Work instruction: Go through the data below and return each line where the string "constructor" occurs.

Collected data
= = = = =

(** the kernel's [printint] prints the number it is given: for
    every [long long] and base 10 or 16, the digits fit into its buffer of 20
    characters, and read back they give the number (as an [unsigned long
    long] when it is printed unsigned). *)
Theorem printint_value xx base sign :
  - 2 ^ 63 <= xx < 2 ^ 63 -> base = 10 \/ base = 16 ->
  exists l, printint xx base sign = Some l /\ int_val base l = if sign then xx else u64 xx.
Proof.
  intros Hx Hb. unfold printint. pose proof (u64_range xx).
  set (neg := sign && (xx <? 0)).
  destruct (fill_buf_val kdigits base kdigits_ok ltac:(lia) (u64 (if neg then - xx else xx)) neg)
    as (buf & -> & V); [lia| |].
  { destruct neg eqn:E; [|pose proof (u64_range xx); lia].
    subst neg. apply andb_true_iff in E as [_ E%Z.ltb_lt]. rewrite u64_small by lia. lia. }
  eexists. split; [done|]. rewrite V. subst neg. destruct sign; simpl; [|done].
  destruct (Z.ltb_spec xx 0); rewrite u64_small by lia; lia.
Qed.
Lemma printint_value_witness :
  exists l, printint (- 2 ^ 63) 10 true = Some l /\ int_val 10 l = - 2 ^ 63.
Proof. apply (printint_value (- 2 ^ 63) 10 true); [lia|]. by left. Defined.

(** The user library's [printint] goes through a [uint]. *)
Lemma uprintint_value xx base sgn :
  - 2 ^ 63 <= xx < 2 ^ 63 -> base = 10 \/ base = 16 ->
  exists l, uprintint xx base sgn = Some l /\
    int_val base l = if sgn && (xx <? 0) then - u32 (- xx) else u32 xx.
Proof.
  intros Hx Hb. unfold uprintint.
  set (neg := sgn && (xx <? 0)).
  destruct (fill_buf_val udigits base udigits_ok ltac:(lia) (u32 (if neg then - xx else xx)) neg)
    as (buf & -> & V); [lia| |].
  { pose proof (u32_range (if neg then - xx else xx)). destruct neg; lia. }
  eexists. split; [done|]. rewrite V. by destruct neg.
Qed.

(** C39: the user library's [printf] keeps 32 bits only: two [%ld]
    arguments that agree in their low 32 bits and have the same sign are
    printed alike, so [2 ^ 32 + n] is printed as [n]; [%d] is not affected. *)
Theorem uprintint_truncates n :
  0 <= n < 2 ^ 32 ->
  uprintint (2 ^ 32 + n) 10 true = uprintint n 10 true /\
  exists l, uprintint (s32 n) 10 true = Some l /\ int_val 10 l = s32 n.
Proof.
  intros Hn. split.
  - unfold uprintint. rewrite !(proj2 (Z.ltb_ge _ 0)) by lia. cbn [andb].
    replace (u32 (2 ^ 32 + n)) with (u32 n); [done|].
    unfold u32. replace (2 ^ 32 + n) with (n + 1 * 2 ^ 32) by lia. by rewrite Z.mod_add.
  - pose proof (s32_range n).
    destruct (uprintint_value (s32 n) 10 true) as (l & -> & V); [lia|by left|].
    eexists. split; [done|]. rewrite V. simpl.
    destruct (Z.ltb_spec (s32 n) 0); rewrite u32_small by lia; lia.
Qed.
Lemma uprintint_truncates_witness :
  uprintint (2 ^ 32 + 7) 10 true = uprintint 7 10 true /\
  exists l, uprintint (s32 7) 10 true = Some l /\ int_val 10 l = s32 7.
Proof. apply uprintint_truncates. lia. Defined.

(** ** [atoi] reads what [printf] prints *)

Definition decimal (c : Z) : Prop := 48 <= c <= 57.

Lemma digits_grow n l :
  0 <= n -> Forall decimal l -> n <= foldl (fun n c => n * 10 + digit_val c) n l.
Proof.
  revert n. induction l as [|c l IH]; intros n Hn Hl; simpl; [lia|].
  apply Forall_cons in Hl as [Hc Hl]. unfold decimal in Hc.
  assert (digit_val c = c - 48) as E by (unfold digit_val; by rewrite (proj2 (Z.ltb_lt c 58)) by lia).
  rewrite E. specialize (IH (n * 10 + (c - 48)) ltac:(lia) Hl). lia.
Qed.

Lemma atoi_loop_digits l pre n fuel :
  0 <= n -> Forall decimal l -> foldl (fun n c => n * 10 + digit_val c) n l < 2 ^ 31 ->
  (length l < fuel)%nat ->
  atoi_loop fuel (length pre) (of_list (pre ++ l)) n =
    Some (foldl (fun n c => n * 10 + digit_val c) n l).
Proof.
  revert pre n fuel. induction l as [|c l IH]; intros pre n fuel Hn Hl Hb Hf;
    (destruct fuel as [|fuel]; [simpl in Hf; lia|]); cbn [atoi_loop].
  - unfold of_list. rewrite app_nil_r, nth_overflow by lia. done.
  - apply Forall_cons in Hl as [Hc Hl]. pose proof Hc as Hc'. unfold decimal in Hc.
    assert (of_list (pre ++ c :: l) (length pre) = c) as ->.
    { unfold of_list. by rewrite app_nth2, Nat.sub_diag by lia. }
    rewrite !(proj2 (Z.leb_le _ _)) by lia. cbn [andb].
    assert (digit_val c = c - 48) as E by (unfold digit_val; by rewrite (proj2 (Z.ltb_lt c 58)) by lia).
    cbn [foldl] in *. rewrite E in *.
    pose proof (digits_grow (n * 10 + (c - 48)) l ltac:(lia) Hl).
    rewrite s32_small by lia. replace (n * 10 + c - 48) with (n * 10 + (c - 48)) by lia.
    replace (S (length pre)) with (length (pre ++ [c])) by (rewrite length_app; simpl; lia).
    replace (pre ++ c :: l) with ((pre ++ [c]) ++ l) by (by rewrite <- (assoc_L (++))).
    apply IH; [lia|done|lia|simpl in Hf; lia].
Qed.

Lemma digit_loop_decimal fuel x : 0 <= x -> Forall decimal (digit_loop fuel udigits x 10).
Proof.
  revert x. induction fuel as [|fuel IH]; intros x Hx; [constructor|]. cbn [digit_loop].
  pose proof (Z.mod_pos_bound x 10 ltac:(lia)).
  constructor.
  - unfold decimal, udigits, ch_0. rewrite (proj2 (Z.ltb_lt _ 10)) by lia. lia.
  - destruct (x / 10 =? 0); [constructor|]. apply IH, Z.div_pos; lia.
Qed.

(** [atoi] inverts [%d] of the user library's [printf] on every
    non-negative [int]. *)
Theorem atoi_printint n fuel :
  0 <= n < 2 ^ 31 -> (20 < fuel)%nat ->
  exists l, uprintint n 10 true = Some l /\ atoi fuel (of_list l) = Some n.
Proof.
  intros Hn Hf. unfold uprintint. rewrite (proj2 (Z.ltb_ge n 0)) by lia. cbn [andb].
  rewrite u32_small by lia.
  pose proof (digit_loop_decimal 65 n ltac:(lia)) as Hd.
  pose proof (digit_loop_val udigits 10 udigits_ok ltac:(lia) 65 n) as Hv.
  pose proof (digit_loop_length udigits 10 ltac:(lia) 65 n 20 ltac:(lia) ltac:(lia)) as Hl.
  unfold fill_buf. generalize dependent (digit_loop 65 udigits n 10). intros D Hd Hv Hl.
  rewrite app_nil_r, leb_correct by done. eexists. split; [done|].
  unfold atoi. rewrite <- (app_nil_l (reverse D)).
  rewrite (atoi_loop_digits (reverse D) []); [f_equal; apply Hv; lia|lia|by apply Forall_reverse| |].
  - fold (digits_val 10 (reverse D)). rewrite Hv; lia.
  - rewrite length_reverse. lia.
Qed.
Lemma atoi_printint_witness :
  exists l, uprintint 1234 10 true = Some l /\ atoi 30 (of_list l) = Some 1234.
Proof. apply atoi_printint; lia. Defined.

(** ** Format strings

    A format string put together from literal characters and conversions
    prints the literals and what the conversions print. *)

Inductive kind : Set := KD | KLD | KLLD | KU | KLU | KLLU | KX | KLX | KLLX | KP | KC | KS.
Inductive piece : Set := Lit (c : Z) | Conv (k : kind) (a : varg).

Definition spec_chars (k : kind) : list Z :=
  match k with
  | KD => [ch_d] | KLD => [ch_l; ch_d] | KLLD => [ch_l; ch_l; ch_d]
  | KU => [ch_u] | KLU => [ch_l; ch_u] | KLLU => [ch_l; ch_l; ch_u]
  | KX => [ch_x] | KLX => [ch_l; ch_x] | KLLX => [ch_l; ch_l; ch_x]
  | KP => [ch_p] | KC => [ch_c] | KS => [ch_s]
  end.
Definition kind_conv (k : kind) : conv :=
  match k with
  | KD => CInt s32 10 true | KLD | KLLD => CInt s64 10 true
  | KU => CInt u32 10 false | KLU | KLLU => CInt s64 10 false
  | KX => CInt u32 16 false | KLX | KLLX => CInt s64 16 false
  | KP => CPtr | KC => CChar | KS => CStr
  end.
Definition piece_fmt (p : piece) : list Z :=
  match p with Lit c => [c] | Conv k _ => ch_percent :: spec_chars k end.
Definition piece_args (p : piece) : list varg :=
  match p with Lit _ => [] | Conv _ a => [a] end.
(** [l] is what the piece prints. *)
Definition piece_prints (print : Z -> Z -> bool -> option (list Z)) (dig : Z -> Z)
    (p : piece) (l : list Z) : Prop :=
  match p with
  | Lit c => c <> ch_percent /\ l = [c]
  | Conv k a => convert print dig (kind_conv k) [a] = Some (l, [])
  end.

Lemma convert_more print dig c a l args :
  convert print dig c [a] = Some (l, []) -> convert print dig c (a :: args) = Some (l, args).
Proof.
  unfold convert. destruct c, a; try done; simpl; try (by intros [= <-]).
  - destruct (print _ _ _); simpl; [|done]. by intros [= <-].
  - destruct s; by intros [= <-].
Qed.

Lemma conversion_spec k rest :
  exists c f, spec_chars k ++ rest = c :: f /\
    conversion c (nth 1 (c :: f) 0) (nth 2 (c :: f) 0) = (kind_conv k, length (spec_chars k)).
Proof. destruct k; eexists _, _; split; reflexivity. Qed.
(** Taking the pipe's lock, and the end of both operations. *)
Lemma enter s pi V h :
  inuse s pi V h -> LkPipe a ∉ h ->
  exists s1, lift (acquire (LkPipe a)) s = Ok tt s1 /\ inuse s1 pi V (LkPipe a :: h) /\
    mm_mach (pm_mm s1) = mm_mach (pm_mm s) <| held := LkPipe a :: h |> /\ pm_pipes s1 = pm_pipes s.
Proof using.
  intros [Hx Hp] Hl. destruct (uctx_acquire _ _ _ _ _ _ _ _ _ _ (LkPipe a) Hx) as [E Hx1]; try done.
  eexists. split; [by apply lift_ok|]. by split.
Qed.

Lemma leave {A} (r : A) ch s pi V h :
  inuse s pi V (LkPipe a :: h) ->
  exists s2, (lift (wakeup ch) ;; lift (release (LkPipe a)) ;; ret r) s = Ok r s2 /\ inuse s2 pi V h /\
    mm_mach (pm_mm s2) = wake ch (mm_mach (pm_mm s) <| held := h |>) /\ pm_pipes s2 = pm_pipes s.
Proof using.
  intros [Hx Hp]. destruct (uctx_wake _ _ _ _ _ _ _ _ _ _ ch Hx) as [E1 Hx1].
  destruct (uctx_release _ _ _ _ _ _ _ _ _ _ _ Hx1) as [E2 Hx2]. eexists. split.
  { erewrite bind_ok by (by apply lift_ok). erewrite bind_ok by (by apply lift_ok). done. }
  split; [by split|done].
Qed.

(** What a read of [k] bytes out of the queue [q] leaves: the rest, or the
    rest without the byte that could not be delivered. *)
Definition left_over (q : list Z) (addr k n : Z) (q' : list Z) : Prop :=
  ((k = n \/ Z.of_nat (length q) = k) /\ q' = drop (Z.to_nat k) q) \/
  (k < n /\ k < Z.of_nat (length q) /\ ~ W (addr + k) /\ q' = drop (Z.to_nat k + 1) q).

(** The copying loop of [piperead]. *)
Lemma piperead_loop_ok fuel s pi V h q addr i n :
  inuse s pi V h -> pipeq pi q -> 0 <= i <= n ->
  (forall j, 0 <= j < n -> uva (addr + j)) -> (Z.to_nat (n - i) < fuel)%nat ->
  exists k s' pi' q', piperead_loop fuel a addr i n pr s = Ok k s' /\ i <= k <= n /\
    k - i <= Z.of_nat (length q) /\
    inuse s' pi' (write_bytes V (addr + i) (take (Z.to_nat (k - i)) q)) h /\ pframe a s s' /\
    pipeq pi' q' /\ left_over q (addr + i) (k - i) (n - i) q' /\
    pi_readopen pi' = pi_readopen pi /\ pi_writeopen pi' = pi_writeopen pi.
Proof using.
  revert s pi V q i. induction fuel as [|fuel IH]; intros s pi V q i Hu Hq Hi Ha Hf; [lia|].
  assert (Stop : forall s' pi' q', inuse s' pi' V h -> pframe a s s' -> pipeq pi' q' ->
    left_over q (addr + i) 0 (n - i) q' ->
    pi_readopen pi' = pi_readopen pi -> pi_writeopen pi' = pi_writeopen pi ->
    exists k s'' pi'' q'', (ret i : M pmm Z) s' = Ok k s'' /\ i <= k <= n /\
      k - i <= Z.of_nat (length q) /\
      inuse s'' pi'' (write_bytes V (addr + i) (take (Z.to_nat (k - i)) q)) h /\ pframe a s s'' /\
      pipeq pi'' q'' /\ left_over q (addr + i) (k - i) (n - i) q'' /\
      pi_readopen pi'' = pi_readopen pi /\ pi_writeopen pi'' = pi_writeopen pi).
  { intros s' pi' q' ? ? ? ? ? ?. exists i, s', pi', q'. rewrite Z.sub_diag. split_and!; try done; lia. }
  cbn [piperead_loop]. destruct (Z.ltb_spec i n) as [Hlt|Hge].
  2: { apply (Stop s pi q); try done. left. split; [left; lia|done]. }
  erewrite bind_ok by (by eapply get_pipe_ok). rewrite (pipeq_empty pi q) by done.
  destruct q as [|c q].
  { rewrite bool_decide_true by done. apply (Stop s pi []); try done. left. split; [by right|done]. }
  rewrite bool_decide_false by done. cbv zeta.
  destruct (pipeq_pop _ _ _ Hq) as [-> Hq1].
  erewrite bind_ok by (by eapply upd_pipe_ok).
  pose proof (inuse_pipe _ _ (popped pi) _ _ Hu) as Hu1.
  destruct (the_proc _ _ _ _ Hu1) as (p & Ep & Hroot). erewrite bind_ok by exact Ep. rewrite Hroot.
  assert (Hva : uva (addr + i)) by (apply Ha; lia).
  rewrite u64_small by (unfold uva in Hva; pglia).
  set (s1 := s <| pm_pipes := _ |>) in *.
  destruct (put_byte root sz F O R W (pm_mm s1) V (addr + i) c) as (r & m & Eb & Fm & Hr);
    [apply Hu1|done|].
  erewrite bind_ok by (apply lift_ok; exact Eb).
  assert (Fr : pframe a s (s1 <| pm_mm := m |>)).
  { eapply pframe_trans; [apply pframe_pipe|by apply pframe_mm]. }
  destruct Hr as [[-> Sm]|(-> & Hw & Sm)]; cbn [Z.eqb].
  2: { change (-1 =? -1) with true. cbv iota.
       eapply Stop; [by eapply inuse_mm|done|exact Hq1| |done|done].
       right. rewrite Z.add_0_r. split_and!; try done; simpl; lia. }
  destruct (IH (s1 <| pm_mm := m |>) (popped pi) (<[addr + i := c]> V) q (i + 1))
    as (k & s' & pi' & q' & E & Hk & Hl & Hu' & Hf' & Hq' & HL & HO);
    [by eapply inuse_mm|done|lia|done|lia|].
  exists k, s', pi', q'. split; [exact E|].
  replace (Z.to_nat (k - i)) with (S (Z.to_nat (k - (i + 1)))) by lia.
  split_and!; try lia; try done; try apply HO; [simpl; lia| |by eapply pframe_trans|].
  - simpl. by replace (addr + i + 1) with (addr + (i + 1)) by lia.
  - destruct HL as [[H ->]|(H1 & H2 & H3 & ->)]; [left|right].
    + split; [simpl; lia|]. by replace (Z.to_nat (k - i)) with (S (Z.to_nat (k - (i + 1)))) by lia.
    + split_and!; [lia|simpl; lia|by replace (addr + i + (k - i)) with (addr + (i + 1) + (k - (i + 1))) by lia|].
      by replace (Z.to_nat (k - i) + 1)%nat with (S (Z.to_nat (k - (i + 1)) + 1)) by lia.
Qed.
End pipe.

= = = = =

Response:
  revert x. induction fuel as [|fuel IH]; intros x Hx; [constructor|]. cbn [digit_loop].
  constructor.
  - destruct (x / 10 =? 0); [constructor|]. apply IH, Z.div_pos; lia.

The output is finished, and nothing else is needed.